Reputation: 5476
I have been trying to implement an efficient string comparing algorithm that will given points according to character changes.
For example:
String #1: abcd
String #2: acdb
Initial Point: 0
In here String #2 character c
changed it's index from 2 to 1, and d changed its index from 4 to 3. Both of them (2-1=1
and 4-3=1
) adds up to 2 points to initial point. Not a homework or anything, I just didn't want to create a basic for loop comparing each character one by one and wanted to ask if anything efficient method (like hashing etc.) can be applied?
Upvotes: 0
Views: 2376
Reputation: 40669
It sounds like what you really want is something like Levenshtein distance (but not exactly that). Here's a first cut.
What it does is walk the game tree of all possible rearrangements of a to see if they match b. It associates a cost with each rearrangement, expressed as a declining budget.
The outer loop walks first with a budget of 0, so only an exact match is allowed.
If it got no success, then it walks with a budget of 1, finding all matches containing only one rearrangement.
If it got no success, then it walks with a budget of 2, and so on.
As it matches, it keeps an array of integers delta, telling how far each element of a has been swapped. Whenever it gets a success, it somwhow prints out that delta array, and that is your record of what swaps were done to get that match.

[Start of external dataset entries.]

Lemma pp_round_trip_all :
  forallb
    (fun p => negb (dict_mem _pp_to_el p)
              || opt_eqb (and_then (get_elevenlabs_voice p) get_personaplex_voice)
                         (Some p))
    (keys PRESET_INFO) = true.
Proof. vm_compute. reflexivity. Qed.

(** Every preset has a mapped ElevenLabs name. *)
Lemma every_preset_mapped :
  forallb (dict_mem _pp_to_el) (keys PRESET_INFO) = true.
Proof. vm_compute. reflexivity. Qed.

(** C10.  The bridge is a round trip in both directions: for a key [n]
    of [ELEVENLABS_TO_PERSONAPLEX], looking up the preset of [n] and
    then the ElevenLabs name of that preset gives [n] back; for a
    preset [p] of [PRESET_INFO] that has a mapped ElevenLabs name,
    looking up that name and then its preset gives [p] back. *)
Theorem voice_bridge_round_trip (n p : string)
  (Hn : In n (keys ELEVENLABS_TO_PERSONAPLEX))
  (Hp : In p (keys PRESET_INFO))
  (Hmapped : dict_mem _pp_to_el p = true) :
  and_then (get_personaplex_voice n) get_elevenlabs_voice = Some n /\
  and_then (get_elevenlabs_voice p) get_personaplex_voice = Some p.
Proof.
  split.
  - pose proof el_round_trip_all as H.
    rewrite forallb_forall in H. apply opt_eqb_eq, H, Hn.
  - pose proof pp_round_trip_all as H.
    rewrite forallb_forall in H. specialize (H p Hp).
    rewrite Hmapped in H. simpl in H. now apply opt_eqb_eq.
Qed.

Lemma voice_bridge_round_trip_witness :
  and_then (get_personaplex_voice "rachel") get_elevenlabs_voice = Some "rachel" /\
  and_then (get_elevenlabs_voice "NATM1") get_personaplex_voice = Some "NATM1".
Proof.
  apply (@voice_bridge_round_trip "rachel" "NATM1").
  - simpl. auto.
  - simpl. tauto.
  - reflexivity.
Defined.

(** The examples of the module docstring. *)
Example rachel_is_NATF2 : get_personaplex_voice "rachel" = Some "NATF2".
Proof. reflexivity. Qed.

Example NATM1_is_adam : get_elevenlabs_voice "NATM1" = Some "adam".
Proof. reflexivity. Qed.

End VoiceBridgeFacts.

void walk(char* a, char* b, int* delta, int budget, int& nSuccess){
delta[0] = 0;
if (budget < 0) return;
if (a[0] == '\0' && b[0] == '\0'){ // end of both strings
nSuccess++;
// print out the deltas
return;
}
if (a[0] == '\0') return; // excess chars in b
if (b[0] == '\0') return; // excess chars in a
if (a[0] == b[0]){ // first chars are equal, move to next
walk(a+1, b+1, delta+1, budget, nSuccess);
return;
}
for (int i = 1; a[i] != '\0'; i++){
delta[0] = i;
swap(a[0], a[i]);
if (a[0] == b[0]){
walk(a+1, b+1, delta+1, budget-1, nSuccess);
}
swap(a[0], a[i]);
delta[0] = 0;
}
}
void top(char* a, char* b){
int nSuccess = 0;
int delta[512];
for (int budget = 0; nSuccess==0; budget++){
walk(a, b, budget, delta, nSuccess);
}
}
The performance of the algorithm is exponential in N, where N is the minimum number of rearrangements needed to make the strings match. So it probably should not be used until after you've verified that each strings has the same number of each character, and only use it if you need to see that record of rearrangements.
Upvotes: 1
Reputation: 126787
You are overcomplicating a simple thing. You can't get more efficient than comparing each character and stopping the comparison at the first character you find different - which is basically what strcmp
does. The only typical optimization you can do is, if you already know the length of the two strings (as happens when you use std::string
or other counted strings), to determine them unequal immediately if the two length differ.
Upvotes: 3